_Brief:_
Output all of the entries beneath, exactly as written.

(Stored data entries)
Lemma scalar_order t v w :
  match t with
  | TOption _ | TNewtypeStruct _ | TSeq _ | TTuple _ | TTupleStruct _ | TMap _ _
  | TStruct _ | TEnum _ | TBytes => True
  | _ => has_ty t v -> has_ty t w -> keeps_order (vcmp t) v w
  end.
Proof.
  destruct t; try exact I; intros Hv Hw a b ra rb Ha Hb; destruct v; try done; destruct w; try done;
    cbn in Hv, Hw; cbn [serialize] in Ha, Hb; unfold is_u8, is_u16, is_u32, is_u64 in *; cbn [vcmp];
    try (apply Ok_inj in Ha as <-; apply Ok_inj in Hb as <-).
  - by destruct b0, b1.
  - apply (lex_be_shift 1 7); try lia; by apply (signed_code 7).
  - apply (lex_be_shift 2 15); try lia; by apply (signed_code 15).
  - apply (lex_be_shift 4 31); try lia; by apply (signed_code 31).
  - apply (lex_be_shift 8 63); try lia; by apply (signed_code 63).
  - by apply (lex_be_cthen 1).
  - by apply (lex_be_cthen 2).
  - by apply (lex_be_cthen 4).
  - by apply (lex_be_cthen 8).
  - apply (lex_be_shift 4 31); try lia; [by apply (float_code 31)..|by apply (total_key_range 31)|].
    by apply (total_key_range 31).
  - apply (lex_be_shift 8 63); try lia; [by apply (float_code 63)..|by apply (total_key_range 63)|].
    by apply (total_key_range 63).
  - by apply lex_char.
  - apply serialize_str_ok in Ha as [Ha ->]. apply serialize_str_ok in Hb as [Hb ->].
    by apply lex_terminated.
  - done.
  - done.
Qed.

Lemma tuple_order ts l k a b ra rb :
  Forall (fun t => ord_ty t -> forall v w, has_ty t v -> has_ty t w -> keeps_order (vcmp t) v w) ts ->
  Forall id (map ord_ty ts) ->
  all2 (map has_ty ts) l -> all2 (map has_ty ts) k ->
  Enc.serialize_each (map serialize l) = Ok a ->
  Enc.serialize_each (map serialize k) = Ok b ->
  lex (a ++ ra) (b ++ rb) = cthen (cmp_list (map vcmp ts) l k) (lex ra rb).
Proof.
  intros Hts. revert l k a b; induction Hts as [|t ts Ht Hts IH]; intros [|v l] [|w k] a b;
    cbn [map all2]; try done.
  - by intros _ _ _ [= <-] [= <-].
  - intros [Ho Hol]%Forall_cons [Hv Hl] [Hw Hk] Ha Hb.
    apply serialize_each_cons in Ha as (a1 & a2 & Ha1 & Ha2 & ->).
    apply serialize_each_cons in Hb as (b1 & b2 & Hb1 & Hb2 & ->).
    cbn [cmp_list]. rewrite <-!app_assoc, (Ht Ho v w Hv Hw a1 b1) by done.
    by rewrite (IH l k), cthen_assoc.
Qed.
Definition range_from_subject (sub : Subject) : res key_error (bytes * bytes) :=
  match sub with
  | SubjNamespace ns => partial_range "sync_point" [vstr ns]
  | SubjDatabase ns db => partial_range "sync_point" [vstr ns; vstr db]
  | SubjScope s => partial_range "sync_point" (scope_vals s)
  end.

(** ** Laws of the generated keys *)

Record shape_ok {K} (s : shape K) (valid : K -> Prop) : Prop := mkShapeOk {
  sho_of : forall k, sh_of s (sh_vals s k) = Some k;
  sho_count : forall k, length (sh_vals s k) = sh_count s;
  sho_typed : forall k, valid k -> vals_typed (sh_segs s) (sh_vals s k);
}.

Lemma generated_reads {K} (s : shape K) valid k e r :
  shape_ok s valid -> valid k -> encode_steps (sh_segs s) (sh_vals s k) = Ok e ->
  @decode_from K (generated s) (e ++ r) = (Ok k, r).
Proof.
  intros [Hof Hc Ht] Hk He. unfold generated, decode_from. kdec_run.
  rewrite <-(Hc k), (steps_read _ _ e r (Ht k Hk) He), Hof. done.
Qed.

Ltac shape_solve := cbn in *; unfold is_u64 in *; repeat split; try done; try lia.

(** Strings as Rust has them, and as a key can hold them. *)
Definition is_str (s : str) : Prop := utf8_valid s = true.
Definition nul_free (s : str) : Prop := x00 ∉ s.

Definition scope_valid (s : Scope) : Prop :=
  is_str (namespace s) /\ is_str (database s) /\ is_str (schema s).
Definition scope_nul_free (s : Scope) : Prop :=
  nul_free (namespace s) /\ nul_free (database s) /\ nul_free (schema s).

Definition sync_point_valid (p : SyncPoint) : Prop :=
  scope_valid (sp_scope p) /\ is_u64 (sp_ts p) /\ is_u64 (sp_epoch p) /\ length (sp_id p) = 16%nat.

Lemma sync_point_shape_ok : shape_ok sync_point_shape sync_point_valid.
Proof.
  split; [by intros [[] ? ? ?]|done|]. intros [[n d s] t e i] ((?&?&?)&?&?&?). shape_solve.
Qed.

Lemma scope_shape_ok : shape_ok scope_shape scope_valid.
Proof. split; [by intros []|done|]. intros [n d s] (?&?&?). shape_solve. Qed.

Lemma user_key_shape_ok :
  shape_ok user_key_shape (fun k => scope_valid (uk_scope k) /\ is_str (uk_key k)).
Proof. split; [by intros [[] ?]|done|]. intros [[n d s] k] ((?&?&?)&?). shape_solve. Qed.

Lemma entity_shape_ok :
  shape_ok entity_shape (fun k => scope_valid (tb_scope (en_table k)) /\ is_str (tb_name (en_table k))
    /\ Z.of_nat (length (en_id k)) < 2 ^ 64).
Proof.
  split; [by intros [[[] ?] ?]|done|]. intros [[[n d s] k] i] ((?&?&?)&?&?). shape_solve.
Qed.

Lemma measurement_shape_ok :
  shape_ok measurement_shape (fun k => scope_valid (ms_scope k) /\ is_str (ms_name k)
    /\ is_u64 (ms_timestamp k)).
Proof. split; [by intros [[] ? ?]|done|]. intros [[n d s] k t] ((?&?&?)&?&?). shape_solve. Qed.

(** ** The schema's keys told apart *)

Lemma all2b_refl {A} (f : A -> A -> bool) l :
  Forall (fun x => f x x = true) l -> all2b (map f l) l = true.
Proof. induction 1; cbn; [done|]. apply andb_true_iff. done. Qed.

Lemma sty_eqb_refl t : sty_eqb t t = true.
Proof.
  pattern t; apply sty_ind'; clear t;
    [intros t|intros t IH|intros t IH|intros t IH|intros ts IH|intros ts IH
    |intros k v IHk IHv|intros ts IH|intros vs IH]; cbn [sty_eqb]; try done.
  - by destruct t.
  - by apply all2b_refl.
  - by apply all2b_refl.
  - by rewrite IHk, IHv.
  - by apply all2b_refl.
  - apply all2b_refl. eapply Forall_impl; [exact IH|]. intros [sh l] Hl. cbn.
    rewrite all2b_refl by done. by destruct sh.
Qed.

_Answer for this exercise:_
Lemma scalar_order t v w :
  match t with
  | TOption _ | TNewtypeStruct _ | TSeq _ | TTuple _ | TTupleStruct _ | TMap _ _
  | TStruct _ | TEnum _ | TBytes => True
  | _ => has_ty t v -> has_ty t w -> keeps_order (vcmp t) v w
  end.
Proof.
  destruct t; try exact I; intros Hv Hw a b ra rb Ha Hb; destruct v; try done; destruct w; try done;
    cbn in Hv, Hw; cbn [serialize] in Ha, Hb; unfold is_u8, is_u16, is_u32, is_u64 in *; cbn [vcmp];
    try (apply Ok_inj in Ha as <-; apply Ok_inj in Hb as <-).
  - by destruct b0, b1.
  - apply (lex_be_shift 1 7); try lia; by apply (signed_code 7).
  - apply (lex_be_shift 2 15); try lia; by apply (signed_code 15).
  - apply (lex_be_shift 4 31); try lia; by apply (signed_code 31).
  - apply (lex_be_shift 8 63); try lia; by apply (signed_code 63).
  - by apply (lex_be_cthen 1).
  - by apply (lex_be_cthen 2).
  - by apply (lex_be_cthen 4).
  - by apply (lex_be_cthen 8).
  - apply (lex_be_shift 4 31); try lia; [by apply (float_code 31)..|by apply (total_key_range 31)|].
    by apply (total_key_range 31).
  - apply (lex_be_shift 8 63); try lia; [by apply (float_code 63)..|by apply (total_key_range 63)|].
    by apply (total_key_range 63).
  - by apply lex_char.
  - apply serialize_str_ok in Ha as [Ha ->]. apply serialize_str_ok in Hb as [Hb ->].
    by apply lex_terminated.
  - done.
  - done.
Qed.

Lemma tuple_order ts l k a b ra rb :
  Forall (fun t => ord_ty t -> forall v w, has_ty t v -> has_ty t w -> keeps_order (vcmp t) v w) ts ->
  Forall id (map ord_ty ts) ->
  all2 (map has_ty ts) l -> all2 (map has_ty ts) k ->
  Enc.serialize_each (map serialize l) = Ok a ->
  Enc.serialize_each (map serialize k) = Ok b ->
  lex (a ++ ra) (b ++ rb) = cthen (cmp_list (map vcmp ts) l k) (lex ra rb).
Proof.
  intros Hts. revert l k a b; induction Hts as [|t ts Ht Hts IH]; intros [|v l] [|w k] a b;
    cbn [map all2]; try done.
  - by intros _ _ _ [= <-] [= <-].
  - intros [Ho Hol]%Forall_cons [Hv Hl] [Hw Hk] Ha Hb.
    apply serialize_each_cons in Ha as (a1 & a2 & Ha1 & Ha2 & ->).
    apply serialize_each_cons in Hb as (b1 & b2 & Hb1 & Hb2 & ->).
    cbn [cmp_list]. rewrite <-!app_assoc, (Ht Ho v w Hv Hw a1 b1) by done.
    by rewrite (IH l k), cthen_assoc.
Qed.
Definition range_from_subject (sub : Subject) : res key_error (bytes * bytes) :=
  match sub with
  | SubjNamespace ns => partial_range "sync_point" [vstr ns]
  | SubjDatabase ns db => partial_range "sync_point" [vstr ns; vstr db]
  | SubjScope s => partial_range "sync_point" (scope_vals s)
  end.

(** ** Laws of the generated keys *)

Record shape_ok {K} (s : shape K) (valid : K -> Prop) : Prop := mkShapeOk {
  sho_of : forall k, sh_of s (sh_vals s k) = Some k;
  sho_count : forall k, length (sh_vals s k) = sh_count s;
  sho_typed : forall k, valid k -> vals_typed (sh_segs s) (sh_vals s k);
}.

Lemma generated_reads {K} (s : shape K) valid k e r :
  shape_ok s valid -> valid k -> encode_steps (sh_segs s) (sh_vals s k) = Ok e ->
  @decode_from K (generated s) (e ++ r) = (Ok k, r).
Proof.
  intros [Hof Hc Ht] Hk He. unfold generated, decode_from. kdec_run.
  rewrite <-(Hc k), (steps_read _ _ e r (Ht k Hk) He), Hof. done.
Qed.

Ltac shape_solve := cbn in *; unfold is_u64 in *; repeat split; try done; try lia.

(** Strings as Rust has them, and as a key can hold them. *)
Definition is_str (s : str) : Prop := utf8_valid s = true.
Definition nul_free (s : str) : Prop := x00 ∉ s.

Definition scope_valid (s : Scope) : Prop :=
  is_str (namespace s) /\ is_str (database s) /\ is_str (schema s).
Definition scope_nul_free (s : Scope) : Prop :=
  nul_free (namespace s) /\ nul_free (database s) /\ nul_free (schema s).

Definition sync_point_valid (p : SyncPoint) : Prop :=
  scope_valid (sp_scope p) /\ is_u64 (sp_ts p) /\ is_u64 (sp_epoch p) /\ length (sp_id p) = 16%nat.

Lemma sync_point_shape_ok : shape_ok sync_point_shape sync_point_valid.
Proof.
  split; [by intros [[] ? ? ?]|done|]. intros [[n d s] t e i] ((?&?&?)&?&?&?). shape_solve.
Qed.

Lemma scope_shape_ok : shape_ok scope_shape scope_valid.
Proof. split; [by intros []|done|]. intros [n d s] (?&?&?). shape_solve. Qed.

Lemma user_key_shape_ok :
  shape_ok user_key_shape (fun k => scope_valid (uk_scope k) /\ is_str (uk_key k)).
Proof. split; [by intros [[] ?]|done|]. intros [[n d s] k] ((?&?&?)&?). shape_solve. Qed.

Lemma entity_shape_ok :
  shape_ok entity_shape (fun k => scope_valid (tb_scope (en_table k)) /\ is_str (tb_name (en_table k))
    /\ Z.of_nat (length (en_id k)) < 2 ^ 64).
Proof.
  split; [by intros [[[] ?] ?]|done|]. intros [[[n d s] k] i] ((?&?&?)&?&?). shape_solve.
Qed.

Lemma measurement_shape_ok :
  shape_ok measurement_shape (fun k => scope_valid (ms_scope k) /\ is_str (ms_name k)
    /\ is_u64 (ms_timestamp k)).
Proof. split; [by intros [[] ? ?]|done|]. intros [[n d s] k t] ((?&?&?)&?&?). shape_solve. Qed.

(** ** The schema's keys told apart *)

Lemma all2b_refl {A} (f : A -> A -> bool) l :
  Forall (fun x => f x x = true) l -> all2b (map f l) l = true.
Proof. induction 1; cbn; [done|]. apply andb_true_iff. done. Qed.

Lemma sty_eqb_refl t : sty_eqb t t = true.
Proof.
  pattern t; apply sty_ind'; clear t;
    [intros t|intros t IH|intros t IH|intros t IH|intros ts IH|intros ts IH
    |intros k v IHk IHv|intros ts IH|intros vs IH]; cbn [sty_eqb]; try done.
  - by destruct t.
  - by apply all2b_refl.
  - by apply all2b_refl.
  - by rewrite IHk, IHv.
  - by apply all2b_refl.
  - apply all2b_refl. eapply Forall_impl; [exact IH|]. intros [sh l] Hl. cbn.
    rewrite all2b_refl by done. by destruct sh.
Qed.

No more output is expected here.